The trapper's culinary outfit may then be reduced to the following

items, and in them he will find a sufficiency for very passable

living.



One of the most nutritious and desirable articles of food consists

of fine sifted Indian meal; and it is the only substantial article

of diet which many trappers will deign to carry at all.



By some it is mixed with twice its quantity of wheat flour, and

is thus used in the preparation of quite a variety of palatable

dishes. One or two pounds of salt pork will also be found a valuable

addition; boxes of pepper and salt and soda should also be carried.

With these simple provisions alone, relying on his gun, traps and

fishing tackle for animal food, the young trapper may rely on three

enjoyable meals a day, if he is anything of a cook. Pork fritters

are not to be despised, even at a hotel table; and with the above

they can be made to suit the palate of the most fastidious.



Indian meal is a valuable accessory with cooks generally, and to

the trapper it often becomes his great staff of life. If our

young enthusiast desires to try his hand at roughing it to the

fullest extent, compatible with common sense and the strength of an

ordinary physical constitution, he may endeavor to content himself

with the above portable rations; but with anything less it becomes

too much like starvation to arouse our enthusiasm. For cooking

utensils, a small frying-pan and a deep tin basin are indispensable;

and a drinking cup is also to be desired. The kind known as the

telescope cup, constructed in three parts, which close within each

other, when not in use, possesses great advantages on account of

its portability. With these one can get along pretty decently.

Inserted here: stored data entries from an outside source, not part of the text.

Lemma after_send_wf : send_wf r'.
Proof.
  pose proof (in_flight_bounds r W) as HF. pose proof (sg_slots r (sw_geom r W)) as Hs.
  pose proof (send_meta_len r (sw_geom r W) _ m Hm) as Hl.
  destruct (mark_sent_keeps m nacked now) as (El & _). destruct W as [[]].
  split; [split|..]; cbn [r' after_send sr_meta sr_base sr_next sr_cursor sr_bodies sr_slot_len sr_channel
    sr_peer_depth sr_outstanding set_field]; rewrite ?zlen_put_at; try done.
  - apply Forall_insert; [done|]. by rewrite El.
  - apply spos_fits.
  - change (seq_distance (sr_base r) (spos r (k + 1)) <= SendRing_in_flight r).
    unfold spos. rewrite seq_distance_offset; [lia|done|]. unfold fits, HALF in *. lia.
Qed.

Lemma after_send_index t : SendRing_index r' t = SendRing_index r t.
Proof. unfold SendRing_index. cbn. by rewrite zlen_put_at. Qed.

Lemma after_send_get j :
  get_at (sr_meta r') (SendRing_index r j) =
    if SendRing_index r j =? i then Some (mark_sent m nacked now)
    else get_at (sr_meta r) (SendRing_index r j).
Proof.
  pose proof (send_index_bounds r (sw_geom r W) j). pose proof (send_index_bounds r (sw_geom r W) (spos r k)).
  cbn [r' after_send sr_meta set_field]. fold i in H0.
  destruct (Z.eqb_spec (SendRing_index r j) i) as [->|].
  - by rewrite get_put_at_eq.
  - by rewrite get_put_at_ne by lia.
Qed.

Lemma after_send_queued j : queued r' j = queued r j.
Proof.
  unfold queued. rewrite after_send_index. change (spos r' j) with (spos r j).
  unfold slot_view. rewrite after_send_get.
  change (sr_bodies r') with (sr_bodies r). change (sr_slot_len r') with (sr_slot_len r).
  destruct (Z.eqb_spec (SendRing_index r (spos r j)) i) as [E|]; [|done].
  rewrite E. fold i in Hm. rewrite Hm. cbn [mbind option_bind].
  destruct (mark_sent_keeps m nacked now) as (-> & El & Eo & _).
  destruct (get_range _ _ _); [|done]. cbn [mbind option_bind]. by rewrite El, Eo.
Qed.
End emission.

(** What is asked of a poll's environment: a buffer a fragment fits, and no
    sequence in flight that the wire cannot carry. *)
Definition sendable (r : SendRing) (out : list Z) : Prop :=
  HEADER_LEN + sr_slot_len r <= zlen out < 2 ^ 64 /\
  forall k, 0 <= k < SendRing_in_flight r -> spos r k <> U32_MAX.

Definition slot_data (r : SendRing) (k : Z) (m : SendSlot) (body : list Z) : Data :=
  mkData (sr_channel r) (spos r k) (ss_last m) body.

The pork fritters already mentioned form a favorite dish with trappers

generally, and can be made in the following


way; have at hand a thick batter of the Indian meal and flour;

cut a few slices of the pork, and fry them in the frying-pan until

the fat is tried out; cut a few more slices of the pork; dip them

in the batter and drop them in the bubbling fat, seasoning with

salt and pepper; cook until light brown and eat while hot. The

question now arises, What shall we eat them with? If you are

roughing it, such luxuries as plates and knifes and forks are

surely out of the question; and you must content yourself with

a pair of chop sticks a la Chinee, or make your jackknife do

double purpose, using a flat chip or stone as a plate. A small

tin plate may be added to the list of utensils if desired, but

we are now confining ourselves to the lowest limit of absolute



necessities. That wholesome dish known as boiled mush, may come

under the above bill of fare; and fried mush is an old stand-by

to the rough and ready trapper. In the first case the Indian meal

is slowly boiled for one hour, and then seasoned as eaten. It is

then allowed to cool, and is cut in slices and fried in fat. Indian

meal cakes are easily made by dropping a quantity of the hot mush

in the frying-pan, having previously stirred in a small quantity

of soda, and turning it as soon as the lower side is browned. A

Johnny cake thus made is always appetizing, and with the addition

of a little sugar, it becomes a positive luxury. Hoe cakes, so

much relished by many, can be made by mixing up a quantity into

a thick mass, adding a little soda. Bake in the fire on a chip or

flat stone. The trapper's ground is generally in the neighborhood

of lakes or streams, and fresh fish are always to be had. They

may be cooked in a manner which would tempt a city epicure; and

when it comes to the cooking of a fresh brook trout, neither a

Prof. Blot nor a Delmonico can compete with the trapper's recipe.

The trout is first emptied and cleaned through a hole at the neck,

if the fish is large enough to admit of it; if not, it should be

done by a slit up the belly. The interior should be carefully washed

and seasoned with salt and pepper; and in the case of a large fish,

it should be stuffed with Indian meal. Build a good fire and allow

the wood to burn down to embers; lay the fish in the hot ashes

and cover it with the burning coals and embers; leave it thus for

about half an hour, more or less, in proportion to the size of the

fish (this may be easily determined by experiment); when done,

remove it carefully from the ashes, and peel off the skin. The

clean pink flesh and delicious savor which now manifest themselves

will create an appetite where none before existed. All the delicate


flavor and sweet juices of the fish are thus retained, and the trout

as food is then known in its perfection.



By the ordinary method of cooking, the trout loses much of its

original flavor by the evaporation of its juices; and although

a delicious morsel in any event, it is never fully appreciated

excepting after being roasted in the ashes, as above described.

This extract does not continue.